→ **What you have to do**
Send back exactly the lines from the opening line of the records below through the one with "PFloat (q : Q)".

→ **Record extracts**
Definition exn_message (e : exn) : string :=
  match e with
  | ValueError m | TypeError m | ProviderError m => m
  end.

#[global] Instance result_ret : MRet result := fun A a => Ok a.
#[global] Instance result_bind : MBind result := fun A B k r =>
  match r with
  | Ok a => k a
  | Raise e => Raise e
  end.

(** ** Python values

    The values behind [Dict[str, Any]]: what [json.loads] builds and what the
    agents exchange.  A [dict] keeps its insertion order and has one entry per
    key; a [float] is the exact rational of its literal. *)

Module Py.

#[local] Unset Elimination Schemes.
Inductive value : Type :=
  | PNone
  | PBool (b : bool)
  | PInt (z : Z)
  | PFloat (q : Q)
  | PStr (s : string)
  | PList (items : list value)
  | PDict (fields : list (string * value)).
#[local] Set Elimination Schemes.

Abbreviation dict := (list (string * value)).

(** [d[k] = v]. *)
Fixpoint dict_set {V : Type} (k : string) (v : V) (d : list (string * V))
  : list (string * V) :=
  match d with
  | [] => [(k, v)]
  | (k', v') :: rest =>
      if String.eqb k k' then (k, v) :: rest else (k', v') :: dict_set k v rest
  end.

(** [d.get(k)]. *)
Fixpoint dict_get {V : Type} (k : string) (d : list (string * V)) : option V :=
  match d with
  | [] => None
  | (k', v) :: rest => if String.eqb k k' then Some v else dict_get k rest
  end.

(** [list(d.keys())]. *)
Definition dict_keys {V : Type} (d : list (string * V)) : list string := d.*1.

(** [x in l] for a list of strings. *)
Definition str_in (x : string) (l : list string) : bool :=
  existsb (String.eqb x) l.

(** The string under [k]; [fallback] when [k] is absent or holds a value of
    another kind. *)
Definition get_str (k : string) (d : dict) (fallback : string) : string :=
  match dict_get k d with
  | Some (PStr s) => s
  | _ => fallback
  end.

End Py.

(** ** JSON documents as [json.loads] reads them *)

Module Json.
Import Py.

(** Test documents are written with apostrophes where JSON has double
    quotes; [quoted] puts the double quotes back. *)
Fixpoint quoted (s : string) : string :=
  match s with
  | EmptyString => EmptyString
  | String c r => String (if Ascii.eqb c "'" then ascii_of_nat 34 else c) (quoted r)
  end.

(** JSON insignificant whitespace: blank, TAB, LF, CR. *)
Definition is_json_ws (c : ascii) : bool :=
  match c with
  | " " | "009" | "010" | "013" => true
  | _ => false
  end%char.

Fixpoint skip_ws (s : string) : string :=
  match s with
  | EmptyString => EmptyString
  | String c r => if is_json_ws c then skip_ws r else s
  end.

Definition is_digit (c : ascii) : bool :=
  let n := nat_of_ascii c in (48 <=? n) && (n <=? 57).

(** The longest prefix of digits, and what follows it. *)
Fixpoint span_digits (s : string) : string * string :=
  match s with
  | EmptyString => (EmptyString, EmptyString)
  | String c r =>
      if is_digit c then let '(d, rest) := span_digits r in (String c d, rest)
      else (EmptyString, s)
  end.

(** The number a run of digits denotes, after the digits already read. *)
Fixpoint digits_value (acc : Z) (s : string) : Z :=
  match s with
  | EmptyString => acc
  | String c r => digits_value (10 * acc + Z.of_nat (nat_of_ascii c - 48)) r
  end.

Definition hex_value (c : ascii) : option nat :=
  let n := nat_of_ascii c in
  if (48 <=? n) && (n <=? 57) then Some (n - 48)
  else if (97 <=? n) && (n <=? 102) then Some (n - 87)
  else if (65 <=? n) && (n <=? 70) then Some (n - 55)
  else None.

Definition dquote : ascii := ascii_of_nat 34.

Definition simple_escape (c : ascii) : option ascii :=
  if Ascii.eqb c dquote then Some dquote else
  match c with
  | "\" => Some "\"
  | "/" => Some "/"
  | "b" => Some "008"
  | "f" => Some "012"
  | "n" => Some "010"
  | "r" => Some "013"
  | "t" => Some "009"
  | _ => None
  end%char.

(** The characters of a string literal after its opening quote, up to the
    closing quote.  Control characters are refused, as [json.loads] does in its
    default strict mode; of the [\u] escapes only those below 128 are read (the
    model has 8-bit characters), the others are refused. *)
Fixpoint parse_string_body (s : string) : option (string * string) :=
  match s with
  | EmptyString => None
  | String c r =>
      if Ascii.eqb c dquote then Some (EmptyString, r)
      else if Ascii.eqb c "\" then
        match r with
        | String "u" (String h1 (String h2 (String h3 (String h4 r')))) =>
            match hex_value h1, hex_value h2, hex_value h3, hex_value h4 with
            | Some 0, Some 0, Some a, Some b =>
                if a <? 8 then
                  '(body, rest) ← parse_string_body r';
                  Some (String (ascii_of_nat (16 * a + b)) body, rest)
                else None
            | _, _, _, _ => None
            end
        | String e r' =>
            d ← simple_escape e;
            '(body, rest) ← parse_string_body r';
            Some (String d body, rest)
        | EmptyString => None
        end
      else if nat_of_ascii c <? 32 then None
      else
        '(body, rest) ← parse_string_body r;
        Some (String c body, rest)
  end.

(** The optional fraction of a number: its digits, and the rest. *)
Definition parse_fraction (s : string) : option (string * string) :=
  match s with
  | String "." r =>
      let '(d, rest) := span_digits r in
      if PyStr.is_empty d then None else Some (d, rest)
  | _ => Some (EmptyString, s)
  end.

(** The optional exponent of a number: its value when present, and the rest. *)
Definition parse_exponent (s : string) : option (option Z * string) :=
  match s with
  | String e r =>
      if Ascii.eqb e "e" || Ascii.eqb e "E" then
        let '(negative, r1) :=
          match r with
          | String "+" r' => (false, r')
          | String "-" r' => (true, r')
          | _ => (false, r)
          end in
        let '(d, rest) := span_digits r1 in
        if PyStr.is_empty d then None
        else Some (Some (if negative then - digits_value 0 d else digits_value 0 d)%Z, rest)
      else Some (None, s)
  | EmptyString => Some (None, s)
  end.

(** [m * 10 ^ e] as a reduced fraction. *)
Definition scale10 (m e : Z) : Q :=
  if (0 <=? e)%Z then Qred (inject_Z (m * 10 ^ e))
  else Qred (Qmake m (Z.to_pos (10 ^ (- e)))).
(** * Job scraper pipeline: extraction, deduplication and sinks

    A shallow embedding of [scraper.py] (class [JobsScraper]) and
    [linkedin.py] (function [scrape_linkedin_jobs]).

    Python values are an inductive type, dictionaries are [gmap]s with
    string keys, a raised exception is the [Raise] branch of [result], and
    the external collaborators (HTTP, the browser, the file system, the
    remote table) are oracles that the run receives. The definitions come
    first, module by module; the properties follow. *)

From Stdlib Require Import ZArith String Ascii.
From stdpp Require Import base option list gmap strings pretty.

Set Warnings "-register-all".
Local Open Scope string_scope.
Local Open Scope list_scope.
Local Open Scope nat_scope.

(** ** Python values and exceptions *)

Module Py.

(** The exception classes the code can meet; [OtherError] stands for any
    exception raised by an external library (requests, selenium, supabase,
    the file system). All of them derive from [Exception]. *)
Inductive exn : Type :=
| AttributeError
| TypeError
| ValueError
| KeyError
| OSError
| OtherError (msg : string).

Inductive result (A : Type) : Type :=
| Ok (a : A)
| Raise (e : exn).
Arguments Ok {A} a.
Arguments Raise {A} e.

#[global] Instance result_ret : MRet result := fun A a => Ok a.
#[global] Instance result_bind : MBind result := fun A B f m =>
  match m with
  | Ok a => f a
  | Raise e => Raise e
  end.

→ **Solution for this problem**
Definition exn_message (e : exn) : string :=
  match e with
  | ValueError m | TypeError m | ProviderError m => m
  end.

#[global] Instance result_ret : MRet result := fun A a => Ok a.
#[global] Instance result_bind : MBind result := fun A B k r =>
  match r with
  | Ok a => k a
  | Raise e => Raise e
  end.

(** ** Python values

    The values behind [Dict[str, Any]]: what [json.loads] builds and what the
    agents exchange.  A [dict] keeps its insertion order and has one entry per
    key; a [float] is the exact rational of its literal. *)

Module Py.

#[local] Unset Elimination Schemes.
Inductive value : Type :=
  | PNone
  | PBool (b : bool)
  | PInt (z : Z)
  | PFloat (q : Q)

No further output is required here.